Among other buyers, purchases by Turkey increased by nearly one-third y/y, to around 0.8m t. Based on trade to date, imports from Canada were particularly large in the first half of the year, largely linked to thin supplies and high prices in the local market. With most shipments destined for South Asia, exports by Australia surged sharply y/y, to 1.8m t, while dispatches by Canada expanded by 4%, to a three-year high of 2.0m. 

Chickpeas trade is pegged modestly higher y/y, at 2.1m t, mostly on growing Asian demand, as bigger deliveries to Bangladesh and Turkey more than offset reduced buying by Pakistan. Despite a slower pace of shipments by Australia compared to previous year, purchases by Bangladesh are seen slightly higher y/y, with deficits covered by supplies from India. 

Urd/mung beans dispatches are pegged at 2.1m t (+1% y/y); shipments by Myanmar is seen modestly higher y/y amid good crop and estimated sizeable dispatches to India and China. 

Concerning other pulses, trade is seen broadly steady y/y, at 2.2m t, while kidney beans volumes are placed modestly higher, at 1.6m. In contrast, broad beans demand is seen edging marginally lower y/y, to 1.2m t, including weaker demand from Egypt. 

Outlook for 2024

Although final volumes will be influenced by myriad factors, global demand is anticipated to stay firm in 2024, tied to purchases by the two largest buyers – China and India. With domestic utilisation expected to hold up, imports by China could remain elevated. In India, the 2023/24 rabi (winter-sown) pulses planted area is reportedly smaller y/y which may negatively impact the final crop number.

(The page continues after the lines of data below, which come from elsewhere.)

(* ===== verification/Prelude.v ===== *)
(** * Owen: a verification development of a reparenting X11 window manager

    The repository holds two implementations of one small window manager:

    - [src/owen.c]: the C implementation.  A single global [Owen owen]
      holds the display, the root window and an [OwenScreen] with the
      screen size and a fixed array [clients[256]] of [{win, frame}]
      records.  [owen_init] opens the display and runs the rival-WM
      handshake, [owen_reframe] frames the pre-existing top-level
      windows under a server grab, [owen_run] is the event loop
      dispatching [MapRequest], [ConfigureRequest] and [UnmapNotify].
      New frames are placed by the layout functions
      [owen_frame_get_width], [owen_frame_get_height] and
      [owen_frame_get_start_point].
    - [src/owen.hpp] / [src/owen.cpp]: the C++ class [WindowManager],
      with an [unordered_map<Window, Window> clients_], frames at
      (50,50) with the client's size, and the interactive drag
      controller ([OnButtonPress], [OnMotionNotify]).

    Both talk to the X server only through Xlib.

    ** Layout of the development

    - [Prelude] (this file): the window-handle type, the small state and
      error monad [M] in which all handlers are written (the C [exit],
      a failed glog [CHECK] and undefined behaviour are the [halt]
      outcomes), the C integer helpers (truncating [c_div], the
      32-bit [int] range), the C [for]-with-[break] search loop
      [c_for_find] and its lemmas, the hint database [owen], and the
      invariants of computations: [steps R m] (every successful run of
      [m] relates its start and end states by [R]) with its
      compositional lemmas and the tactic [keeps_split].
    - [Xlib]: the X server as the core sees it (the Display Gateway of
      the spec, an external collaborator, modelled from the spec's
      contract and the X protocol): windows with parent, geometry, map
      state and the event mask the window manager selected; the save
      set; the stacking order; the event queue and the pending protocol
      errors; a log of the requests issued.  Each Xlib call the sources
      make is one definition that updates this state and appends to the
      log, generating the [UnmapNotify]/[MapNotify]/... events the
      protocol prescribes for the window manager's own requests.
    - [Registry]: the C client registry [owen_clients_add],
      [owen_clients_get_index], [owen_clients_delete] over the fixed
      array, the abstract registry (a finite map client -> frame) and
      the refinement theorems, with the array invariant.
    - [Layout]: the C layout functions with C integer division.
    - [Framing]: the part of the X server state the framing invariant
      reads ([XStruct]: root, parent and selected mask of every window,
      save set, next window id) and the invariant [frames_ok m R t],
      shared by both implementations: every client [c] of the registry
      [R] lives in its own frame [f], a top-level window with the mask
      [m] whose only child is [c], and [c] is in the save set.  Its
      preservation lemmas for each X request the framing code makes.
    - [Shutdown]: [XCloseDisplay] as the protocol specifies it for a
      closing connection: every window of the connection's save set
      that is inside a window the connection created is reparented to
      the closest ancestor not created by it, keeping its absolute
      position, and mapped; then the windows the connection created are
      destroyed with their subtrees.  The ownership invariant [owns]
      (the connection created exactly the frames) and its preservation
      by framing, unframing and other clients' windows ([frames_step],
      [allocs]).
    - [Runs]: what other X clients do between two iterations of a
      window manager's loop (create a window outside the frames, unmap
      a window, or the server queues an event), the step relation
      [run_step] interleaving them with the loop, for either program,
      and the invariant argument by induction on the run; [queue_grows]
      (the handlers only append to the event queue) and [run_in_order],
      the argument that a loop dispatches the queued events in order,
      against the reference [dispatch_all].
    - [Potential]: the termination measure of the event loops: the
      weight of the queue (16 for a redirected request or a pointer
      event, 1 for a notification) plus a per-program part, the bound
      [costs k m] (a run of [m] raises the potential by at most [k])
      with its compositional lemmas and the tactic [costs_split], and
      the generic theorem [run_terminates].
    - [OwenC]: the C window manager: [owen_frame], [owen_unframe], the
      three event handlers, one step of [owen_run], [owen_reframe],
      [owen_init], [owen_destroy] and [main], in the monad over
      [CWorld] (the global [owen] and the X server); the invariant
      [owen_ok] and its preservation; the handlers keep the installed
      error handler and only append to the queue, and the loop handles
      the events in order.
    - [CReach]: [run_step] for the C loop, the termination of the
      loop, the invariant along every run, and what [owen_destroy]
      leaves.
    - [Scenario]: concrete runs of the C code (the spec's three-client
      scenario, a run among other clients) and the witnesses of the
      theorems of [Registry], [OwenC] and [CReach].
    - [CppState]: the [WindowManager] object ([root_], [clients_], the
      six drag members as [option Z], [None] being an indeterminate
      value), the static [wm_detected_], [unordered_map::count] and
      [operator[]] (which inserts a value-initialised [Window]),
      [WindowManager::Create] and the constructor.
    - [Drag]: [OnButtonPress] and [OnMotionNotify] on 32-bit [int]
      (signed overflow undefined, [unsigned] converted by [to_int32]),
      and the motion loop of [Run] ([coalesce_motion]) with its
      reference definition ([last_motion], [other_events]).
    - [OwenCpp]: [Frame], [Unframe], [OnMapRequest],
      [OnConfigureRequest], [OnUnmapNotify], the error handlers
      [OnWMDetected] and [OnXError], and [Run] split into the handshake
      [Run_init], the re-scan [Run_reframe] and the loop [Run_step] /
      [Run_loop]; the destructor [WindowManager_dtor]; the invariant
      [cpp_ok] and its preservation; the handlers keep the installed
      error handler, and the loop handles the events in order when no
      motion event is among them.
    - [CppReach]: [run_step] for the C++ loop ([cpp_step]), the
      termination of the loop, the invariant along every run, and what
      the destructor leaves.
    - [CppScenario]: concrete runs of the C++ code (the scenario with a
      drag, a run among other clients) and the witnesses of the
      theorems of [OwenCpp], [Drag] and [CppReach].

    The X server is a parameter of every handler only through [HasX]
    (a class giving the server inside a world state): both programs'
    worlds are instances, and the Xlib lifting ([xcall], [xdo],
    [XSync], [XNextEvent]) is written once against it.  The registry
    interface is the class [ClientRegistry] with its laws
    [ClientRegistryLaws]; the C array discharges them by refinement to
    a finite map.

    ** What the theorems show

    - Refinement: the C array registry implements a finite map client
      -> frame (add, delete, lookup), with the array's invariant;
      [owen_clients_add] writes past [clients[256]] on the 257th client.
    - Invariants: one iteration of either event loop in steady state
      returns and keeps the framing invariant, for every event that
      satisfies the program's guard ([event_ok] in C, which only
      restricts map requests: not for a client or a frame, room in the
      array; [cpp_event_ok] in C++, which also asks a button press or
      motion to be on a client).  The server can send events outside
      the guards, and the code then fails: the error-path theorems
      below say how.  For both programs, the invariant and the
      steady-state error handler hold in every state reachable when
      other clients act between the iterations, and the next iteration
      on a guarded event does not halt ([keeps] gives the handler part
      compositionally).  The window manager's connection creates no
      window but frames, and no frame outlives its client
      ([owen_no_leaked_frames], [cpp_no_leaked_frames]).
    - Round trips: a map request for a new top-level window followed by
      the unmap notification of that window on its frame gives the
      registry back and restores the server's structure, up to the
      frame id consumed ([x_on_map_unmap_roundtrip],
      [map_unmap_roundtrip]).
    - Ordering: in steady state, [n] iterations of either loop dispatch
      the [n] events at the head of the queue in the order the server
      queued them, whatever the handlers queue meanwhile
      ([owen_run_in_order]; [Run_loop_in_order] when none of them is a
      motion event, whose handler coalesces later motion events: a
      motion queued after a map request is applied before it,
      [Run_step_reorders]).
    - Termination: in steady state, either loop run with more fuel
      than 16 per queued event plus 8 per registered client returns
      with its queue drained unless a handler halts
      ([owen_run_terminates], [Run_loop_terminates]), although the
      handlers queue notifications: every iteration lowers the
      potential of [Potential] by at least one.
    - Shutdown: along every run from a steady state in which the
      window manager created no window but its frames, closing the
      display ([owen_destroy]; the C++ destructor) returns normally and
      leaves every managed client a mapped child of the root at the
      position its frame put it on the screen, with the frame destroyed
      ([owen_close_restores], [WindowManager_dtor_restores]): the save
      set that framing fills gives the clients back.
    - Functional behaviour: the exact sequence of X requests of framing,
      unframing and configuring; the layout formulas and the bounds of
      the rectangles; the start-up handshake (rival detected, CHECK
      failure, normal start); a drag moves the frame by the pointer's
      displacement; the motion loop equals its reference.
    - Error paths: each [exit], failed [CHECK] and undefined behaviour
      the code can reach ([clients[-1]], uninitialised reads, a
      vanished window, a press on a non-client), as [Halted] results.
    - Scenarios: [main] of the C code (through [owen_destroy]) and
      [Create] then [Run] of the C++ code, evaluated on the spec's
      scenario ([Example]s that check the model end to end; the
      theorems above are the general statements).

    ** Bounds and fuel

    The event loops run forever in the code; [owen_run] and [Run_loop]
    take a number of iterations as fuel and also stop when
    [XNextEvent] would block (the queue is empty); the fuel of the
    scenarios (10 for the three events of the C run, 100 for the six
    of the C++ run) exceeds the number of iterations, so they end with
    the queue drained, which the end-to-end theorems state.  The per-iteration theorems
    hold for every fuel by induction.  [coalesce_motion] is run with
    fuel [1 + length queue]: every iteration but the last removes an
    event, so this bound is never reached ([drain_motion_spec]).
    [subtree] and [viewable] in [Xlib] take the number of windows as
    fuel, which bounds the depth of the tree.  Drag coordinates are
    16-bit (X protocol [INT16]), which keeps the 32-bit [int]
    arithmetic of [OnMotionNotify] free of overflow.  The termination
    theorems give the fuel that suffices from any steady state: more
    than [16 * length queue + 8 * clients] iterations (the potential
    bounds the number of iterations; a framed client can cost one more
    [UnmapNotify] when it is unframed).  [ancestors] and [origin] in
    [Shutdown] take the number of windows as fuel, as [subtree] does.

    ** Not modelled

    Logging (glog, printf), cursor theming ([XCreateFontCursor],
    [XDefineCursor]: the pointer image, which nothing reads),
    [XOpenDisplay] beyond success or failure, [XFree] (client-side
    memory), and the X server's behaviour on requests the sources
    never make.  [XCloseDisplay] is modelled for the windows only
    (fonts, cursors and grabs of the connection are not state of the
    model); the C++ destructor runs when [main]'s [unique_ptr] goes out
    of scope, and [main] is not in the sources, so [cpp_main] stops
    after [Run] and the destructor is a theorem of its own.  Other X clients are modelled
    only by the actions that keep a window structure the window
    manager can handle (creating windows outside frames, unmapping,
    queued events); a client reparenting, configuring or destroying
    its windows directly (for instance destroying a framed client,
    which leaves its frame empty until the [UnmapNotify] is handled)
    is not modelled yet.
*)

From Stdlib Require Export String ZArith Lia.
From stdpp Require Export base gmap list sets.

Furthermore, the government of India has relaxed pulses trade policy, including the lifting of an import duty on yellow peas until 31 March 2024, while also extending the duty exemption for lentils, pigeon peas and urd bean by around one year until 31 March 2025. However, global supplies may be slightly tighter compared to the previous year, with dry peas and lentils output in Canada – the world’s largest exporter – lower y/y. However, much may also depend on 2024/25 plantings, which typically commence in April. Similarly, official outlooks point to a reduced outturn in Australia, largely on diminished yield potential following hot, dry conditions in major growing areas.


After having grown impressively in the past decade and more, pulses occupy an increasingly important position in global food supply chains, being an alternative source of protein and contributing to the sustainable development of agriculture. While Asia remains the pivotal region in terms of its ability to shape broader demand trends, pulses have gained traction in a number of other key regions, including Europe and the Americas. As a consequence, they are an important consideration for farmers in many geographical areas, with Canada, Australia, Russia, Myanmar and the US being the main exporters. Moving forward, the IGC predicts further growth in pulses trade over the medium-term, with volumes continuing to be shaped by uptake in food, feed and processed sectors. As in the past, trade will be dominated by dry peas, lentils and chickpeas, which typically account for as much as two-thirds of total pulses import demand in some years.